Why does it always sting when I'm breaking the seal taking a piss?
b/c u have herpes
No i said "always", not "since 2003" Asshole.
this girl is running around outside screaming, it's creaming on me! it's creaming on me. I totally have to find my video camera
it's gonna be a chat room kind of night
Since my computer broke, i've been masterbating to girls gone wild. I feel like i'm in the 90's.
We just got really drunk and bought toilet paper. Successful Monday.
According to google history I spent most of last night trying to buy an elephant.
So am I a slut for not remembering his name after sex last night or not recognizing him in the cafe today after he told me who he was?
Dude totally calling you out on watching when harry met sally on netflix on demand on april 8th.
Hey, did you take me to hospital last night?
I'm trying to think of how to explain to the dentist tomorrow that I think I pulled my jaw muscle eating pizza while drunk.

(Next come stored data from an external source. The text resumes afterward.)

(** From the files, or from memory. *)
Lemma finishUnsorted_spec ub u ws W F A kps : unsortedBuf ub = Some u -> defaultWriterWS ub = Some ws -> ub_writers ub = [] ->
  winv g 0 (u, ws) W F A -> W ++ F ++ A = map buffered kps -> (u_flushed u = true -> kps <> []) -> untouched (ub_b ub) -> b_closed (ub_b ub) = true ->
  Forall given_ok kps -> small_blocks c (map (key_of c) kps) -> len kps = totalKeys ->
  wps finishUnsorted ub (fun _ ub' => indexed kps (file (b_iw (ub_b ub'))) /\ b_closed (ub_b ub') = true) gone.
Proof using HL HP Hg Hok Hlim Htyped.
  intros Hu Hws Hwr Hi Heq Hfl [Hp Hcore] Hcl Hgiven Hsmall Hlen. unfold finishUnsorted. apply wps_bind, wps_gets. cbn [id]. rewrite Hu.
  assert (Forall entry_ok (map buffered kps)) as Hents by (apply Forall_fmap; eapply Forall_impl; [exact Hgiven |]; apply buffered_ok).
  assert (forall j, len (in_block g j (map buffered kps)) < 2 ^ 32) as Hfew by (intros j; rewrite in_block_keys; apply Hsmall).
  assert (len (map buffered kps) = totalKeys) as Hn by (unfold len; by rewrite length_map).
  destruct (u_flushed u) eqn:Hflu; cbn [negb]; cycle 1.
  - destruct (wi_untouched _ _ _ _ _ _ Hi Hflu) as (-> & -> & Hnone). cbn [app] in Heq. subst A.
    pose proof (by_part_permutation g Hg (map buffered kps)) as Hperm. set (all := by_part g (map buffered kps)) in *.
    assert (at_block g totalKeys opts all raw_of true (1 <? b_workers (ub_b ub)) ub u 0) as Hab.
    { split; try done. split; [| intros i w Hiw; by rewrite Hwr in Hiw]. intros ws' Hws'. rewrite Hws in Hws'. by injection Hws' as <-. }
    assert (Forall entry_ok all) as Hall by (by rewrite Hperm).
    assert (forall j, len (in_block g j all) < 2 ^ 32) as Hfew' by (intros j; by rewrite (in_block_permutation j _ _ Hperm)).
    assert (len all = totalKeys) as Hla by (unfold len; by rewrite (Permutation_length Hperm)).
    eapply wps_mono; [apply (finishUnsortedFastPath_spec g Hg totalKeys opts Hok eq_refl all Hall Hfew' Hlim Htyped Hla _ _ ub u Hab) | | done].
    + apply (wi_shaped _ _ _ _ _ _ Hi).
    + unfold collected. rewrite Hws, Hwr. cbn [app map foldM].
      rewrite (collectEntries_spec g Hg u ws (map buffered kps) (wi_shaped _ _ _ _ _ _ Hi) (wi_cap _ _ _ _ _ _ Hi) (wi_active _ _ _ _ _ _ Hi)). done.
    + intros [] ub' [Hr Hc']. split; [| done]. exists (keys_to g totalKeys opts all raw_of (g_blocks g)), id. split; [done |]. split; [by left |].
      rewrite (keys_to_permutation g Hg totalKeys opts all raw_of), Hperm, map_map. done.
  - rewrite Hws. apply wps_bind, (orCleanupAll_spec g Hg), (on_default_spec _ ub u ws); [done | done |].
    eapply wps_mono; [apply (flushAll_spec g Hg 0 (u, ws) W F A); [lia | done] | |].
    2:{ intros e s (-> & _ & Hf). split; [right; left; right; by left |]. split.
        - intros u' ws' Hu' Hws'. cbn in Hu', Hws'. injection Hws' as <-. split; [by left | done].
        - intros u' i w _ Hiw. cbn in Hiw. by rewrite Hwr in Hiw. }
    intros [] s (_ & [Hsh Hid Hfn Hst _] & _). rewrite Heq in Hst. set (ub1 := set_default (Some s.2) _).
    assert (concat [map buffered kps] = map buffered kps) as Hc1 by apply app_nil_r.
    assert (at_block g totalKeys opts (concat [map buffered kps]) (routed_of (payloadSize (g_cfg g))) true (1 <? b_workers (ub_b ub)) ub1 s.1 0) as Hab.
    { split; try done. split; [| intros i w Hiw; cbn in Hiw; by rewrite Hwr in Hiw]. intros ws' Hws'. cbn in Hws'. by injection Hws' as <-. }
    rewrite <- Hc1 in Hents, Hfew, Hn.
    eapply wps_mono; [apply (finishFlushed_spec g Hg totalKeys opts Hok eq_refl eq_refl [map buffered kps] Hents Hfew Hlim Htyped Hn _ _ ub1 s.1 Hab) | | done].
    + rewrite Hc1 in Hents. split; [done | done |]. intros w es Hes. destruct w as [| w]; [| done]. injection Hes as <-. split; [by apply (stored_on_disk g 0 s) | done].
    + unfold counting. cbn [defaultWriterWS ub_writers ub1 set_default set_buf]. rewrite Hwr. cbn. constructor; [apply Hst | constructor].
    + rewrite Hc1. intros Hnil. apply (Hfl eq_refl). by destruct kps.
    + intros [] ub' [Hr Hc']. split; [| done]. eexists _, cut. split; [exact Hr |]. split; [by right |].
      rewrite (keys_to_permutation g Hg totalKeys opts), Hc1, map_map. done.
Qed.
Lemma running_touched i j u u' w ks : 0 <= i -> 0 <= j -> i <> j -> touched g j u u' -> running i u w ks -> running i u' w ks.
Proof using Type. intros Hi Hj Hne Ht (W & F & A & Hinv & Heq). exists W, F, A. split; [by eapply (winv_touched g i j) | done]. Qed.

Lemma writer_ok_touched (i j : nat) u u' w r : i <> j -> touched g (Z.of_nat j) u u' -> writer_ok i u w r -> writer_ok i u' w r.
Proof using Type.
  intros Hne Ht [ks ? ? ? ? ? Hr ? | ks e ? ? ? ? ? Hr | ? ? ? ? Hf ? ? | e ? ? ? ?].
  - eapply wo_running; try done. by eapply (running_touched _ (Z.of_nat j)); [lia | lia | lia | done |].
  - eapply (wo_failed _ _ _ _ ks); try done. destruct Hr as [Hr |]; [left | by right]. by eapply (running_touched _ (Z.of_nat j)); [lia | lia | lia | done |].
  - apply wo_closed; try done. by eapply (flushed_out_touched g (Z.of_nat i) (Z.of_nat j)); [lia | lia | lia | done |].
  - by eapply wo_dead.
Qed.

(** What a step of goroutine [r] of writer [i] does. *)
Record stepped (i : nat) (ub : UnsortedBuilder) (u : unsortedBuffer) (r r' : goroutine) (b' : builder) (u' : unsortedBuffer) (w' : unsortedWriter) : Prop := {
  sp_core : same_core (ub_b ub) b';
  sp_touched : touched g (Z.of_nat i) u u';
  sp_writer : writer_ok i u' w' r';
  sp_left : g_done r' = true \/ (length (g_todo r') < length (g_todo r))%nat;
  sp_le : (length (g_todo r') <= length (g_todo r))%nat;
  sp_err : g_err r <> None -> g_err r' <> None;
  sp_flag : u_flushed u' = true -> u_flushed u = true \/ g_err r' <> None \/ (length (g_todo r') < length (inputs i))%nat
}.

Lemma goroutineStep_spec (i : nat) ub u w r : untouched totalKeys opts (ub_b ub) -> unsortedBuf ub = Some u -> ub_writers ub !! i = Some w ->
  writer_ok i u w r -> g_done r = false ->
  wps (goroutineStep (Z.of_nat i) r) ub
    (fun r' ub' => exists b' u' w', ub' = with_writer i (b', (u', w')) ub /\ stepped i ub u r r' b' u' w') (fun _ _ => False).
Proof using Hg Hok Hinput.
  intros Hunt Hu Hw Hwo Hd. unfold goroutineStep. rewrite Hd.
  assert (forall ks, running (Z.of_nat i) u w ks \/ stuck w -> uw_closed w = false -> g_todo r = [] ->
    (g_err r = None -> ks = inputs i /\ Forall valid ks /\ keysAdded w = u64 (len ks)) -> (forall e, g_err r = Some e -> failed_input i e) ->
    wps (c ← attempt (on_writer (Z.of_nat i) uw_close);
         match c, g_err r with inr e, None => mret (mk_gor [] (Some e) true) | _, _ => mret (mk_gor [] (g_err r) true) end) ub
      (fun r' ub' => exists b' u' w', ub' = with_writer i (b', (u', w')) ub /\ stepped i ub u r r' b' u' w') (fun _ _ => False)) as Hclose.
  { intros ks Hr Hc Ht Hnone Hsome. apply wps_bind, wps_attempt. apply (on_writer_spec _ ub u i w); [done | done |].
    eapply wps_mono; [apply (uw_close_spec (Z.of_nat i) (ub_b ub) u w ks); [lia | done | done] | |].
    - intros [] [b' [u' w']] (Hb & Htc & Hrun & Hfo & Hfl & Hka & Hcs). cbn [fst snd] in *. subst b'.
      assert (g_err r = None -> u_flushed u' = true -> u_flushed u = true \/ inputs i <> []) as Hflag.
      { intros Hn Hf. destruct (Hnone Hn) as (-> & _). destruct (inputs i) eqn:Hin; [left; by rewrite <- Hfl | by right]. }
      destruct (g_err r) as [e |] eqn:Her; apply wps_ret; exists (ub_b ub), u', w'; (split; [done |]); split; cbn; try done;
        try (apply same_core_refl); try (by left); try (rewrite Ht; cbn; lia).
      + apply (wo_dead _ _ _ _ e); try done; [by apply Hsome | apply Hfo].
      + intros _. right. by left.
      + destruct (Hnone eq_refl) as (-> & Hv & Hkw). apply wo_closed; try done. by rewrite Hka.
      + intros Hf. destruct (Hflag eq_refl Hf) as [? | Hin]; [by left |]. right. right. destruct (inputs i); [done | cbn; lia].
    - intros e [b' [u' w']] (-> & Hb & Htc & Hf). cbn [fst snd] in *. subst b'.
      destruct (g_err r) as [e |] eqn:Her; apply wps_ret; exists (ub_b ub), u', w'; (split; [done |]); split; cbn; try done;
        try (apply same_core_refl); try (by left); try (rewrite Ht; cbn; lia).
      + apply (wo_dead _ _ _ _ e); try done. by apply Hsome.
      + intros _. right. by left.
      + apply (wo_dead _ _ _ _ ErrOther); try done. right. right. left. right. by left.
      + intros _. right. by left. }
  destruct Hwo as [ks He _ Hc Hin Hv Hrun Hka | ks e He Hfi _ Ht Hc Hr | ? Hd' | ? ? ? Hd']; try congruence.
  - destruct (g_todo r) as [| kp rest] eqn:Ht.
    + apply (Hclose ks); try done; [by left | | by rewrite He]. intros _. rewrite app_nil_r in Hin. done.
    + assert (Forall is_byte kp.1) as Hbytes.
      { pose proof (Hinput (Z.of_nat i)) as H. unfold inputs in Hin. rewrite Hin in H. by apply Forall_app in H as [_ [[? _] _]%Forall_cons]. }
      apply wps_bind, wps_attempt. apply (on_writer_spec _ ub u i w); [done | done |].
      eapply wps_mono; [apply (uw_addKey_spec (Z.of_nat i) (ub_b ub) u w ks kp); try done; lia | |].
      * intros [] [b' [u' w']] (Hkp & Hb & Htc & Hrun' & Hka' & Hc'). cbn [fst snd] in *. apply wps_ret. exists b', u', w'. split; [done |].
        split; cbn; rewrite ?Ht; cbn; try done; [| right; lia | lia |].
        -- apply (wo_running _ _ _ _ (ks ++ [kp])); try done; cbn; [congruence | by rewrite <- app_assoc | apply Forall_app; split; [done | by constructor] |].
           rewrite Hka', Hka, len_app, len_single. unfold u64. by rewrite Zplus_mod_idemp_l.
        -- intros _. right. right. rewrite Hin, length_app. cbn. lia.
      * intros e [b' [u' w']] (He' & Hb & Htc & Hc' & Hr'). cbn [fst snd] in *. apply wps_ret. exists b', u', w'. split; [done |].
        split; cbn; rewrite ?Ht; cbn; try done; [| right; lia | lia |].
        -- apply (wo_failed _ _ _ _ ks e); try done; cbn; [| congruence]. destruct He' as [He' | He']; [left | by right]. by exists ks, kp, rest.
        -- intros _. right. by left.
  - rewrite Ht. apply (Hclose ks); try done; [by rewrite He |]. intros e' [= <-]%(eq_trans (eq_sym He)). done.
Qed.

(** All writers and their goroutines, whatever each has done so far. *)
Record conc (ub : UnsortedBuilder) (rs : list goroutine) : Prop := {
  cc_core : untouched totalKeys opts (ub_b ub);
  cc_open : b_closed (ub_b ub) = false;
  cc_count : totalKeysAdded (ub_b ub) = 0;
  cc_default : defaultWriterWS ub = None;
  cc_writers : len (ub_writers ub) = nw;
  cc_rs : length rs = length (ub_writers ub);
  cc_buf : exists u, unsortedBuf ub = Some u /\ shaped g u /\
    (forall i w r, ub_writers ub !! i = Some w -> rs !! i = Some r -> writer_ok i u w r) /\
    (u_flushed u = true -> exists i r, rs !! i = Some r /\ (g_err r <> None \/ (length (g_todo r) < length (inputs i))%nat))
}.

Lemma conc_stepped i ub u w r r' b' u' w' rs : conc ub rs -> unsortedBuf ub = Some u -> ub_writers ub !! i = Some w -> rs !! i = Some r ->
  stepped i ub u r r' b' u' w' -> conc (with_writer i (b', (u', w')) ub) (<[i := r']> rs).
Proof using Type.
  intros [Hcore Hopen Hcnt Hdef Hlen Hrs (u0 & Hu0 & Hsh & Hall & Hflag)] Hu Hw Hr [(Htb & Hbo & Hbn) Ht Hwo _ Hle Herr Hfl].
  rewrite Hu in Hu0. injection Hu0 as <-.
  split; unfold with_writer; cbn [ub_b ub_writers unsortedBuf defaultWriterWS set_writers set_buf set_core fst snd].
  - by eapply touch_untouched.
  - by rewrite Hbo.
  - by rewrite Hbn.
  - done.
  - by rewrite len_insert.
  - by rewrite !length_insert.
  - exists u'. split; [done |]. split; [by apply Ht |]. split.
    + intros j w1 r1 Hj Hr1. destruct (decide (i = j)) as [<- | Hne].
      * rewrite list_lookup_insert_eq in Hj by (by eapply lookup_lt_Some). rewrite list_lookup_insert_eq in Hr1 by (by eapply lookup_lt_Some).
        by injection Hj as <-; injection Hr1 as <-.
      * rewrite list_lookup_insert_ne in Hj by done. rewrite list_lookup_insert_ne in Hr1 by done. eapply (writer_ok_touched j i); [done | done |]. by apply Hall.
    + intros Hf. destruct (Hfl Hf) as [Hf0 | Hnew].
      * destruct (Hflag Hf0) as (j & r1 & Hj & Hr1). destruct (decide (i = j)) as [<- | Hne].
        -- exists i, r'. rewrite list_lookup_insert_eq by (by eapply lookup_lt_Some). split; [done |]. rewrite Hr in Hj. injection Hj as <-.
           destruct Hr1 as [Hr1 | Hr1]; [left; by apply Herr | right; lia].
        -- exists j, r1. by rewrite list_lookup_insert_ne.
      * exists i, r'. by rewrite list_lookup_insert_eq by (by eapply lookup_lt_Some).
Qed.

(** How far each goroutine is after the steps [pre] of the schedule. *)
Definition counted_steps (pre : list nat) (rs : list goroutine) : Prop :=
  forall i r, rs !! i = Some r -> g_done r = true \/ (count_occ Nat.eq_dec pre i + length (g_todo r) <= length (inputs i))%nat.

Lemma scheduleStep_spec pre i ub rs : conc ub rs -> counted_steps pre rs ->
  wps (scheduleStep rs i) ub (fun rs' ub' => conc ub' rs' /\ counted_steps (pre ++ [i]) rs') (fun _ _ => False).
Proof using Hg Hok Hinput.
  intros Hc Hp. unfold scheduleStep. assert (forall j, j <> i -> count_occ Nat.eq_dec (pre ++ [i]) j = count_occ Nat.eq_dec pre j) as Hcount.
  { intros j Hne. rewrite count_occ_app. cbn. destruct (Nat.eq_dec i j); [congruence | lia]. }
  destruct (rs !! i) as [r |] eqn:Hr; cycle 1.
  { apply wps_ret. split; [done |]. intros j r Hj. rewrite Hcount by congruence. by apply Hp. }
  destruct (cc_buf _ _ Hc) as (u & Hu & Hsh & Hall & _).
  destruct (lookup_lt_is_Some_2 (ub_writers ub) i) as [w Hw]; [rewrite <- (cc_rs _ _ Hc); by eapply lookup_lt_Some |].
  apply wps_bind. destruct (g_done r) eqn:Hd.
  - unfold goroutineStep. rewrite Hd. apply wps_ret, wps_ret. rewrite list_insert_id by done. split; [done |].
    intros j r1 Hj. destruct (decide (j = i)) as [-> | Hne]; [left; congruence |]. rewrite Hcount by done. by apply Hp.
  - eapply wps_mono; [apply (goroutineStep_spec i ub u w r); try done; [apply Hc | by apply Hall] | | done].
    intros r' ub' (b' & u' & w' & -> & Hst). apply wps_ret. split; [by apply (conc_stepped i ub u w r) |].
    intros j r1 Hj. destruct (decide (i = j)) as [<- | Hne].
    + rewrite list_lookup_insert_eq in Hj by (by eapply lookup_lt_Some). injection Hj as <-.
      destruct (Hp i r Hr) as [? | Hle]; [congruence |]. destruct (sp_left _ _ _ _ _ _ _ _ Hst) as [? | Hlt]; [by left | right].
      rewrite count_occ_app. cbn. destruct (Nat.eq_dec i i); [lia | done].
    + rewrite list_lookup_insert_ne in Hj by done. rewrite Hcount by done. by apply Hp.
Qed.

I fucked her wearing an American flag. Now here I am, awake, naked, and flag less. How do I report this to the police?
She told me to pick her up in the corner of shame and self-disgust.
My fall semester strategy is to submit my papers with a nude selfie
You've got post-grad studies written all over you
I may have just tried to argue quantum entanglement as the reason I was still in her bed.
That awkward moment when you realize that last night you walked from in n out to petco, bought a mouse for $3, named it mogar, taught it how to skateboard on a techdeck, made it a home out of a trash can, fed it fruity pebbles and cheese, and then forgot where you left it.